She blinked slowly, golden eyes glowing like sunset over a battlefield. A faint smile curled across her snout in that way only a celestial cow-fiancée with millennia of emotional leverage could manage.

"You like me," she said, tail swishing smugly.

"I like oxygen too. Doesn't mean I want to marry it."

She mooed in a tone that was one-third amusement, one-third divine trolling, and one-third spiritual 'gotcha'.

"And yet," she intoned, "you did promise to walk with me through all lifetimes. Until our karma is fulfilled."

"That sounds suspiciously like a marriage vow written by a cosmic drama queen."

She fluttered her golden lashes—lashes, mind you. On a cow.

"Your words, not mine, O Golden Warrior of Poor Life Decisions."

I buried my face in my tiny five-year-old hands and groaned. "I am going to have a nosebleed before puberty at this rate."

"Don't worry," she said warmly. "I'll heal it. With love."

"No healing via cow affection, please."

At this point, even the bullock pulling our cart glanced back like, Bro, you okay?

I flopped dramatically again, arms out. "Okay, fine. Let's say I chose to forget. What happens

when I remember?"

Surabhi's gaze turned distant.

The chewing stopped.

The hay fell from her mouth like a prophecy interrupted mid-snack.

"When you remember…" she said softly, "you'll stop being just Karna."

A pause.

"…And start becoming him?"

She nodded once. "The one who asked for this. The one who knew how it ends, and still stepped forward. That version of you is asleep right now. Because if he was awake—" she looked at me with something ancient in her eyes "—you'd break."

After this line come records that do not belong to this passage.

(** * MatchingEnums: the enum-consistency rule of schema composition

    A shallow embedding of
    [federation-js/src/composition/validate/sdl/matchingEnums.ts]
    and the properties its specification states about it.

    Conventions of the embedding.
    - A JavaScript object used as a dictionary is the list of its own
      properties in insertion order ([JsObject]), created by the literal
      [{}]: a bracket lookup that finds no own property goes on to
      [Object.prototype] and finds its members there.  The keys of the
      rule are GraphQL names and comma-joined lists of GraphQL names;
      such keys are never array indices, so [Object.keys],
      [Object.values] and [Object.entries] enumerate them in insertion
      order.
    - A call either returns or throws a [TypeError] ([Completion]); what a
      throwing call has reported to the context before stays reported
      ([Outcome]).
    - [undefined] / [null] fields are [None].
    - Strings are byte strings; on GraphQL names (ASCII) the byte order is
      the UTF-16 code-unit order that [Array.prototype.sort] uses.
    - [context.reportError] appends to the error list of the context. *)

From stdpp Require Import base list strings sorting.

(** ** JavaScript objects used as dictionaries *)

Module JsObject.

Abbreviation t V := (list (string * V)).

(** The property names of [Object.prototype].  Each of them holds a
    function, but for [__proto__], an accessor that yields
    [Object.prototype] itself: all are truthy, and none has a [push]. *)
Definition prototypeMembers : list string :=
  ["constructor"; "__defineGetter__"; "__defineSetter__"; "hasOwnProperty";
   "__lookupGetter__"; "__lookupSetter__"; "isPrototypeOf";
   "propertyIsEnumerable"; "toString"; "valueOf"; "__proto__";
   "toLocaleString"].

(** What [o[k]] finds. *)
Inductive Lookup (V : Type) :=
| Own (v : V)
| Inherited
| Undefined.

Arguments Own {V} v.
Arguments Inherited {V}.
Arguments Undefined {V}.

Section ops.
Context {V : Type}.

Fixpoint getOwn (o : t V) (k : string) : option V :=
  match o with
  | [] => None
  | (k', v) :: o' => if decide (k' = k) then Some v else getOwn o' k
  end.

(** [o[k]]: the own property [k], else the member [k] of
    [Object.prototype], else [undefined]. *)
Definition get (o : t V) (k : string) : Lookup V :=
  match getOwn o k with
  | Some v => Own v
  | None => if decide (k ∈ prototypeMembers) then Inherited else Undefined
  end.

(** [o[k] = v]: an existing property keeps its place, a new one goes
    last. *)
Fixpoint set (o : t V) (k : string) (v : V) : t V :=
  match o with
  | [] => [(k, v)]
  | (k', v') :: o' =>
      if decide (k' = k) then (k', v) :: o' else (k', v') :: set o' k v
  end.

Definition keys (o : t V) : list string := o.*1.
Definition values (o : t V) : list V := o.*2.
Definition entries (o : t V) : list (string * V) := o.
End ops.

End JsObject.

(** ** How a call ends *)

Inductive Completion (A : Type) :=
| Normal (a : A)
| TypeError.

Arguments Normal {A} a.
Arguments TypeError {A}.

(** A loop over an array whose body may throw: [reduce] with a callback,
    or [for ... of] over a fresh accumulator. *)
Fixpoint reduce {A B} (f : A → B → Completion A) (l : list B) (a : A)
    : Completion A :=
  match l with
  | [] => Normal a
  | x :: l =>
      match f a x with
      | Normal a' => reduce f l a'
      | TypeError => TypeError
      end
  end.

(** ** The AST nodes the rule reads *)

(** [Kind] of a [TypeDefinitionNode]. *)
Inductive Kind :=
| SCALAR_TYPE_DEFINITION
| OBJECT_TYPE_DEFINITION
| INTERFACE_TYPE_DEFINITION
| UNION_TYPE_DEFINITION
| ENUM_TYPE_DEFINITION
| INPUT_OBJECT_TYPE_DEFINITION.

Global Instance Kind_eq_dec : EqDecision Kind.
Proof. solve_decision. Defined.

Record NameNode := { value : string }.

Record EnumValueDefinitionNode := { ev_name : NameNode }.

(** A type definition of one service.  [serviceName] is optional on the
    node type; [values] exists on enum definitions only and is optional
    there. *)
Record TypeDefinitionNode := {
  kind : Kind;
  name : NameNode;
  serviceName : option string;
  values : option (list EnumValueDefinitionNode);
}.

Definition isEnumDefinition (node : TypeDefinitionNode) : bool :=
  bool_decide (kind node = ENUM_TYPE_DEFINITION).

Abbreviation TypeToDefinitionsMap := (JsObject.t (list TypeDefinitionNode)).

(** ** Errors and the validation context *)

Inductive ErrorCode := ENUM_MISMATCH | ENUM_MISMATCH_TYPE.

Global Instance ErrorCode_eq_dec : EqDecision ErrorCode.
Proof. solve_decision. Defined.

(** Services mapped to what is impacted in them.  The rule only ever
    builds the empty object, so the payload type plays no role. *)
Abbreviation ImpactedServicesCompositionError :=
  (JsObject.t (list EnumValueDefinitionNode)).

Record CompositionError := {
  code : ErrorCode;
  impactedServices : ImpactedServicesCompositionError;
  message : string;
}.

(** Modelled from the spec: [errorWithCode] of [../../utils] is not part of
    the sources at hand.  The specification describes the emitted fault as a
    record of a code, an [impactedServices] payload and a message. *)
Definition errorWithCode (c : ErrorCode)
    (impacted : ImpactedServicesCompositionError) (msg : string)
    : CompositionError :=
  {| code := c; impactedServices := impacted; message := msg |}.

Record SDLValidationContext := {
  document : list TypeDefinitionNode;
  errors : list CompositionError;
}.

Definition getDocument (context : SDLValidationContext)
    : list TypeDefinitionNode :=
  document context.

Definition reportError (context : SDLValidationContext)
    (e : CompositionError) : SDLValidationContext :=
  {| document := document context; errors := errors context ++ [e] |}.

(** ** Array and string primitives *)

(** [Array.prototype.join] on an array of strings. *)
Definition join (sep : string) (l : list string) : string :=
  String.concat sep l.

(** [Array.prototype.sort] without a comparator, on an array of strings:
    ascending code-unit order.  The order is total and antisymmetric, so
    the sorted array does not depend on the sorting algorithm. *)
Definition sort (l : list string) : list string :=
  merge_sort String.le l.

(** [.filter(isString)] on an array of optional strings. *)
Definition filter_isString (l : list (option string)) : list string :=
  omap id l.

(** Truthiness of an optional string: present and not empty. *)
Definition truthy (s : option string) : bool :=
  match s with
  | Some s => negb (bool_decide (s = ""))
  | None => false
  end.

(** What the rule has done to the context, and how it ended. *)
Record Outcome := {
  after : SDLValidationContext;
  completion : Completion unit;
}.

(** ** The rule *)

(** Step of the [reduce] that groups all definitions by name.  The lookup
    of line 31 is truthy for an array and for an inherited member; the
    [push] of line 32 on an inherited member throws, as it has no [push]. *)
Definition groupByNameStep (typeToDefinitionsMap : TypeToDefinitionsMap)
    (node : TypeDefinitionNode) : Completion TypeToDefinitionsMap :=
  let name := value (name node) in
  match JsObject.get typeToDefinitionsMap name with
  | JsObject.Own defs =>
      Normal (JsObject.set typeToDefinitionsMap name (defs ++ [node]))
  | JsObject.Inherited => TypeError
  | JsObject.Undefined =>
      Normal (JsObject.set typeToDefinitionsMap name [node])
  end.

Definition definitionsByName (definitions : list TypeDefinitionNode)
    : Completion TypeToDefinitionsMap :=
  reduce groupByNameStep definitions [].

Record SimpleEnumDef := {
  sed_serviceName : string;
  sed_values : list string;
  sed_nodes : list EnumValueDefinitionNode;
}.

Record ServiceWithNodes := {
  swn_serviceName : string;
  swn_nodes : list EnumValueDefinitionNode;
}.

(** Building [simpleEnumDefs]: definitions without a truthy [serviceName]
    or without [values] are passed over. *)
Definition simpleEnumDef (node : TypeDefinitionNode) : option SimpleEnumDef :=
  match serviceName node, values node with
  | Some s, Some vs =>
      if truthy (Some s) then
        Some {| sed_serviceName := s;
                sed_values := map (λ enumValue, value (ev_name enumValue)) vs;
                sed_nodes := vs |}
      else None
  | _, _ => None
  end.

Definition buildSimpleEnumDefs (definitions : list TypeDefinitionNode)
    : list SimpleEnumDef :=
  omap simpleEnumDef definitions.

(** The loop that sorts the [values] of every entry. *)
Definition sortValues (definition : SimpleEnumDef) : SimpleEnumDef :=
  {| sed_serviceName := sed_serviceName definition;
     sed_values := sort (sed_values definition);
     sed_nodes := sed_nodes definition |}.

Abbreviation MatchingEnumGroups := (JsObject.t (list ServiceWithNodes)).

(** Step of the loop that builds [matchingEnumGroups] (lines 75 to 83),
    with the same lookup and [push] as the grouping by name. *)
Definition matchingEnumGroupsStep (matchingEnumGroups : MatchingEnumGroups)
    (definition : SimpleEnumDef) : Completion MatchingEnumGroups :=
  let key := join "," (sed_values definition) in
  let serviceWithNodes :=
    {| swn_serviceName := sed_serviceName definition;
       swn_nodes := sed_nodes definition |} in
  match JsObject.get matchingEnumGroups key with
  | JsObject.Own group =>
      Normal (JsObject.set matchingEnumGroups key (group ++ [serviceWithNodes]))
  | JsObject.Inherited => TypeError
  | JsObject.Undefined =>
      Normal (JsObject.set matchingEnumGroups key [serviceWithNodes])
  end.
(** * Lead-generation backend: the post-interaction scoring pipeline

    A shallow embedding of the request handlers, the AI analysis service
    and the campaign repository, with the properties of the pipeline
    proved over it.

    - [Py]                : Python values, truthiness, exceptions
    - [AIAnalysisService] : services/ai_analysis_service.py
    - [Webhooks]          : the two webhook handlers (api/apify.py, api/analysis.py)
    - [LinkedInPost], [PostInteraction] : models/post_analysis.py
    - [AnalysisApi]       : start_analysis and get_analysis_results (api/analysis.py)
    - [Campaign], [CampaignRepo] : repositories/campaign_repo.py
    - [ApifyApi]          : trigger_scrape (api/apify.py)
    - [User], [UsersApi]  : api/users.py
    - [Concrete], [Samples] : a runtime, an engine and data to run the above

    The definitions come first; the properties follow from [Properties] on. *)

From Stdlib Require Import ZArith QArith String Ascii Sorted.
From Stdlib Require Import Floats.SpecFloat.
From stdpp Require Import gmap strings list sorting pretty.

Local Set Warnings "-register-all".
Local Open Scope Z_scope.
Local Open Scope string_scope.

(** ** Python values and control flow *)

Module Py.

Chills. Actual divine-grade chills.

"I'm five," I muttered again. "I just learned to tie my dhoti last week. Why does my life sound like a tragic ballad narrated by a celestial Spotify account?"

She gave a half-moo, half-snort that might have been laughter.

"You asked Yama for three things," she said finally.

"Wait, three? This is new information!"

She nodded. "But he only granted two. The third... he left conditional."

I sat up straighter, adrenaline mixing poorly with banana residue and spiritual dread.

"Okay. Spill. What did I ask for?"

"One," she said, lifting her head toward the sky like she was reading the stars, "you asked to be reborn as Karna—but with the full soul of a modern heart. Compassion uncorrupted by war."

"Okay… that tracks. Emo but noble. What else?"

"Two," she continued, her voice like temple bells dipped in thunder, "you asked to find me. Again. Across all timelines. So I wouldn't be alone."

...

I blinked.

Suddenly, my hay-stuffed chest felt a bit too small for my soul.

"I—seriously?"

She nodded. No sarcasm. No smugness.

Just warmth.

"And the third thing?" I asked, voice smaller.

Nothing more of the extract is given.